Pangolins in Peril of a Silent Extinction

Pangolins in Peril of a Silent Extinction


Resembling a walking pine cone, the pangolin is a spiny anteater highly prized in Asia. Its scales and blood, used in traditional medicine, and delicious flesh are widely trafficked on the international black market. The huge demand for this shy, nocturnal creature now threatens the pangolin’s continued existence.

Pangolins, two species of which are highly endangered, lack the media attention granted to other species teetering on the brink of extinction. Tigers, whales and pandas are all well-known and protected animal celebrities. While the armored, toothless pangolin quietly assumes the title of most trafficked mammal on Earth.

Between 116,000 to 200,000 of these creatures were estimated to be illegally traded over a 2-year period, according to Annamiticus, an animal-rights group. Astoundingly, these numbers outpace even the sale of elephant and rhino ivory. Pangolins are believed to possess astonishing magical abilities. Their scales, mixed with tree bark, are said to ward off evil spirits and create strong love charms. In some parts of Africa the creatures are sacrificed in rainmaking ceremonies, or burned to scare away lions.

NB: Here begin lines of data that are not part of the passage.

(** X12. A part in the field [rtfFile] that the filter accepts and that
    is smaller than the limit is written to the uploads directory under
    [rtfFile-<stamp><extension of the original name>], and the answer is
    200 with that name, the original name and the size. *)
Theorem accepted_upload_is_stored
  (env : Env) (req : UploadRequest) (file : UploadedFile) (fs : gset string) :
  let name := fieldname file +:+ "-" +:+ stamp req +:+ Path.extname (originalname file) in
  let dest := Path.join [uploadsDir env; name] in
  part req = Some file ->
  fieldname file = "rtfFile" ->
  mimetype file = "application/rtf"
    \/ Js.toLowerCase (Path.extname (originalname file)) = ".rtf" ->
  size file < 10 * 1024 * 1024 ->
  serve (upload env req) fs
  = {| files := {[dest]} ∪ fs;
       events := [Stored dest;
                  Responded 200 (BJson (Js.JObj
                    [("success", Js.JBool true);
                     ("message", Js.JStr "File uploaded successfully");
                     ("filename", Js.JStr name);
                     ("originalName", Js.JStr (originalname file));
                     ("size", Js.JNum (size file))]))] |}.
Proof.
  intros name dest Hpart Hfield Haccept Hsize.
  assert (Hfilter : (String.eqb (mimetype file) "application/rtf"
                     || String.eqb (Js.toLowerCase (Path.extname (originalname file))) ".rtf")%bool
                    = true).
  { apply orb_true_iff.
    destruct Haccept as [Hm|He]; [left|right]; apply String.eqb_eq; assumption. }
  assert (Hlimit : (fileSize <? size file) = false)
    by (apply Z.ltb_ge; unfold fileSize; lia).
  subst dest name. unfold_upload. unfold storage_filename.
  rewrite Hpart, Hfield, Hfilter. simpl. rewrite Hlimit. reflexivity.
Qed.
(** X10.  [RecreateVMs] and [ChangeJobState] commute, whatever their
    deployments and filters: each returns the same in either order and the
    store after both is the same.  The one writes the identifiers, the other
    the states, and neither changes the job or the index that the filters
    read. *)
Theorem RecreateVMs_ChangeJobState_commute
    (d1 job1 index1 d2 job2 newState : string) (s : StateData.t) :
  (ChangeJobState d2 job2 newState (RecreateVMs d1 job1 index1 s).2).1
  = (ChangeJobState d2 job2 newState s).1
  ∧ (RecreateVMs d1 job1 index1 (ChangeJobState d2 job2 newState s).2).1
    = (RecreateVMs d1 job1 index1 s).1
  ∧ (ChangeJobState d2 job2 newState (RecreateVMs d1 job1 index1 s).2).2
    = (RecreateVMs d1 job1 index1 (ChangeJobState d2 job2 newState s).2).2.
Proof.
  unfold RecreateVMs, ChangeJobState.
  destruct (StateData.Deployments s !! d1) eqn:E1,
    (StateData.Deployments s !! d2) eqn:E2; simpl;
    rewrite ?E1, ?E2; simpl; try done.
  split; [done |]. split; [done |].
  unfold StateData.set_Instances, StateData.set_VMs. simpl. f_equal.
  destruct (decide (d2 = d1)) as [-> | Hne].
  - rewrite (alter_map_twice _ _
               (λ v, change_vm job2 newState (recreate_vm d1 job1 index1 v)))
      by done.
    rewrite (alter_map_twice _ _
               (λ v, change_vm job2 newState (recreate_vm d1 job1 index1 v)))
      by (intros; apply recreate_change_commute).
    done.
  - by rewrite alter_alter_ne.
Qed.
(** * Airline AI test generator: spreadsheet normalisation and provider layer

    A shallow embedding of the TypeScript sources

    - [apps/backend/src/services/excel-parser.ts], the current parser and
      validator                                         (module [Backend])
    - [apps copy/backend/src/services/excel-parser.ts], the earlier parser
      and validator                                     (module [BackendCopy])
    - the provider service of [apps copy/backend]: the mock provider and
      the first registry                    (modules [MockAI], [Registry])
    - the registry configured from the environment and the OpenAI and
      Gemini adapters       (modules [Registry], [RegistryInit], [Remote])
    - the same adapters on answers outside the declared type
                                                  (module [RemoteJson])
    - the authentication service and the guards of the routes
                                                        (module [Auth])

    followed by the vocabulary of the properties and by the properties
    themselves.

    JavaScript strings are modelled as Rocq strings, that is, sequences of
    code units below 256 (the Latin-1 range).  All literals of the sources
    are ASCII, and inside that range no non-ASCII code unit is ever mapped
    to an ASCII one by [toLowerCase] or by case-insensitive matching, so
    the restriction does not change which literal a text matches.  A
    thrown [Error] is modelled by its message. *)

From Stdlib Require Import ZArith Lia Ascii String DecimalString.
From Stdlib Require DecimalNat DecimalFacts.
From stdpp Require Import gmap strings list.

Open Scope string_scope.
Open Scope list_scope.

(** ** JavaScript string primitives *)

Module JS.

(** [WhiteSpace] and [LineTerminator] code units below 256: TAB, LF, VT,
    FF, CR, SPACE and NBSP.  These are what [String.prototype.trim]
    removes. *)
Definition is_space (c : ascii) : bool :=
  let n := nat_of_ascii c in
  (((9 <=? n) && (n <=? 13)) || (n =? 32) || (n =? 160))%nat.

Fixpoint trimStart (s : string) : string :=
  match s with
  | String c s' => if is_space c then trimStart s' else s
  | EmptyString => EmptyString
  end.

Fixpoint trimEnd (s : string) : string :=
  match s with
  | String c s' =>
      match trimEnd s' with
      | EmptyString => if is_space c then EmptyString else String c EmptyString
      | t => String c t
      end
  | EmptyString => EmptyString
  end.

Definition trim (s : string) : string := trimEnd (trimStart s).

(** [toLowerCase] on one code unit: A-Z, and the Latin-1 capitals
    U+00C0..U+00DE except the multiplication sign U+00D7. *)
Definition lower_char (c : ascii) : ascii :=
  let n := nat_of_ascii c in
  if (((65 <=? n) && (n <=? 90))
      || ((192 <=? n) && (n <=? 222) && negb (n =? 215)))%nat
  then ascii_of_nat (n + 32) else c.

Fixpoint toLowerCase (s : string) : string :=
  match s with
  | String c s' => String (lower_char c) (toLowerCase s')
  | EmptyString => EmptyString
  end.

(** [s.startsWith(p)] *)
Fixpoint startsWith (p s : string) : bool :=
  match p, s with
  | EmptyString, _ => true
  | String a p', String b s' => if Ascii.eqb a b then startsWith p' s' else false
  | String _ _, EmptyString => false
  end.

(** Truthiness of a string: only the empty string is falsy. *)
Definition truthy (s : string) : bool :=
  match s with EmptyString => false | String _ _ => true end.

(** [a || b] on strings. *)
Definition or_else (a b : string) : string := if truthy a then a else b.

(** [String(n)] for a non-negative integer. *)
Definition of_nat (n : nat) : string := NilZero.string_of_uint (Nat.to_uint n).

(** [String(z)] for an integer. *)
Definition of_Z (z : Z) : string := NilZero.string_of_int (Z.to_int z).

Fixpoint zeros (n : nat) : string :=
  match n with O => EmptyString | S k => String "0" (zeros k) end.

(** [s.padStart(width, '0')] *)
Definition padStart0 (width : nat) (s : string) : string :=
  zeros (width - String.length s) +:+ s.

(** The double quote character, as a one-character string. *)
Definition dquote : string := String (ascii_of_nat 34) EmptyString.

(** [s.split(',')] *)
Fixpoint split_comma (s : string) : list string :=
  match s with
  | EmptyString => [EmptyString]
  | String c s' =>
      if Ascii.eqb c ","%char then EmptyString :: split_comma s'
      else match split_comma s' with
           | [] => [String c EmptyString]
           | piece :: pieces => String c piece :: pieces
           end
  end.

(** [xs.join(sep)] *)
Fixpoint join (sep : string) (xs : list string) : string :=
  match xs with
  | [] => EmptyString
  | [x] => x
  | x :: rest => x +:+ sep +:+ join sep rest
  end.

End JS.

(** ** The regular expressions of the column patterns

    Every pattern of the sources has the shape [/^(a1|a2|...)$/i] where an
    alternative is a sequence of literal characters, optional literal
    characters ([s?]) and optional wildcards ([.?]). *)

Module Regex.

Inductive atom : Type :=
| Lit (c : ascii)      (* a literal character *)
| Dot.                 (* [.] : any character but a line terminator *)

Inductive item : Type :=
| One (a : atom)       (* [a]  *)
| Opt (a : atom).      (* [a?] *)

Definition alternative := list item.

(** An anchored alternation [^(a1|...|an)$] under the [i] flag. *)
Definition pattern := list alternative.

(** Canonicalisation of the [i] flag (no [u] flag): the upper-case
    mapping a-z -> A-Z and U+00E0..U+00FE (but the division sign U+00F7)
    -> U+00C0..U+00DE.  The remaining Latin-1 letters either have no
    single-unit upper case or one outside the range that no other code
    unit of the range shares. *)
Definition canonicalize (c : ascii) : ascii :=
  let n := nat_of_ascii c in
  if (((97 <=? n) && (n <=? 122))
      || ((224 <=? n) && (n <=? 254) && negb (n =? 247)))%nat
  then ascii_of_nat (n - 32) else c.

Definition line_terminator (c : ascii) : bool :=
  let n := nat_of_ascii c in ((n =? 10) || (n =? 13))%nat.

Definition atom_matches (a : atom) (c : ascii) : bool :=
  match a with
  | Lit x => Ascii.eqb (canonicalize x) (canonicalize c)
  | Dot => negb (line_terminator c)
  end.

(** Backtracking match of a whole string against one alternative. *)
Fixpoint matches_alt (p : alternative) (s : string) : bool :=
  match p with
  | [] => match s with EmptyString => true | _ => false end
  | One a :: p' =>
      match s with
      | String c s' => atom_matches a c && matches_alt p' s'
      | EmptyString => false
      end
  | Opt a :: p' =>
      match s with
      | String c s' => (atom_matches a c && matches_alt p' s') || matches_alt p' s
      | EmptyString => matches_alt p' s
      end
  end.

(** [pattern.test(s)] *)
Definition test (p : pattern) (s : string) : bool :=
  existsb (fun a => matches_alt a s) p.

(** Pattern syntax: a small reader for the alternatives as they are
    written in the sources ([x?] and [.?] are the only operators). *)
Fixpoint read_alt (s : string) : alternative :=
  match s with
  | EmptyString => []
  | String c rest =>
      let a := if Ascii.eqb c "."%char then Dot else Lit c in
      match rest with
      | String "?"%char rest' => Opt a :: read_alt rest'
      | _ => One a :: read_alt rest
      end
  end.

(** [re ["a"; "b.?c"]] stands for [/^(a|b.?c)$/i]. *)
Definition re (alts : list string) : pattern := map read_alt alts.

End Regex.

(** ** Cells of the decoded sheet

    [sheet_to_json] yields strings, numbers, booleans and dates.  The
    parsers look at a non-string value in two ways only: its truthiness
    and its rendering by [String(v)] (or [v.toString()]). *)

Inductive cell : Type :=
| CStr (s : string)
| COther (truthy : bool) (shown : string).

Definition cell_truthy (c : cell) : bool :=
  match c with
  | CStr s => JS.truthy s
  | COther t _ => t
  end.

Definition cell_to_string (c : cell) : string :=
  match c with
  | CStr s => s
  | COther _ shown => shown
  end.

Inductive Priority : Type := low | medium | high | critical.

(** [interface GherkinUserStory]; [notes], [acId], [tags] and [priority]
    are optional properties. *)
Record GherkinUserStory : Type := mkStory {
  us_id : string;
  us_description : string;
  us_asA : string;
  us_iWant : string;
  us_soThat : string;
  us_acceptanceCriteria : string;
  us_requirements : string;
  us_given : string;
  us_when : string;
  us_then : string;
  us_notes : option string;
  us_acId : option string;
  us_tags : option (list string);
  us_priority : option Priority
}.

(** What a call of a row parser does: it throws [new Error(message)],
    or returns a story or [null]. *)
Inductive row_outcome : Type :=
| Threw (message : string)
| Returned (story : option GherkinUserStory).

(** ** The current parser: apps/backend/src/services/excel-parser.ts *)

Module Backend.

Record ParseResult : Type := mkParseResult {
  success : bool;
  data : list GherkinUserStory;
  errors : list string;
  totalRows : nat;
  validRows : nat
}.

(** [ColumnMapping]: every property is a column index or [null]; the
    object is read and written through its property names, so it is a
    finite map from the names to the indices, [null] being [None]. *)
Abbreviation ColumnMapping := (gmap string nat).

Trapped in Indonesian forests, pangolins both alive and frozen, are also sold by the ton in China. The Journal of Chinese Medicine credits the animal with the additional attributes of promoting menstruation and relieving the pain of arthritis. Chuan Shan Jia or pangolin scales, are dried and mixed with oil, butter, vinegar, or male urine. The resulting paste is classified as ‘salty and cool’ and as ‘entering the liver and stomach channels’. Wealthy restaurant patrons eagerly pay top-dollar to indulge in banned dishes made of pangolin.

Little is known about the remaining wild populations of this creature and funding for research is almost non-existent. Making conservation even more difficult is the fact scientists lack solid data on how many even exist in the wild and in captivity, pangolins typically die quickly, with no apparent cause. This is why zoos almost never feature them in exhibits. Almost nothing is known of their diet, how they interact in their native habitats, or their mating habits.

Even pangolins saved from the eventual fate of being eaten, or being ground into curative tonics, arrive at conservation centers on the verge of death. Poachers keep the animals stacked in tiny cages, pulling off scales gradually as needed. Starved, dehydrated and highly stressed in transit, up to 40% perish within days.

Greater enforcement of anti-poaching and trade restrictions are urgently needed. In 2011, Indonesian customs officials inspecting shipments of fish discovered 5.9 metric tons of pangolin meat and 790 kilograms of scales hidden in the cargo. TRAFFIC International, a wildlife trade organization, says the illegal trade of the animal has grown ‘to ridiculous levels’. The punishment for killing, or smuggling pangolins is low enough to make the risk worthwhile.

The ecological impact of the massive population destruction of the species can only be guessed. What can be known is that a single pangolin eats tens of thousands of insects per year. Their vacancy in the food chain could lead to massive population explosions of ants and destructive termites. Despite efforts by The International Union for the Conservation of Nature, World Pangolin Day held on February 15, generated only mild excitement. Almost completely unknown, the pangolin could become extinct–with few people even knowing it ever existed.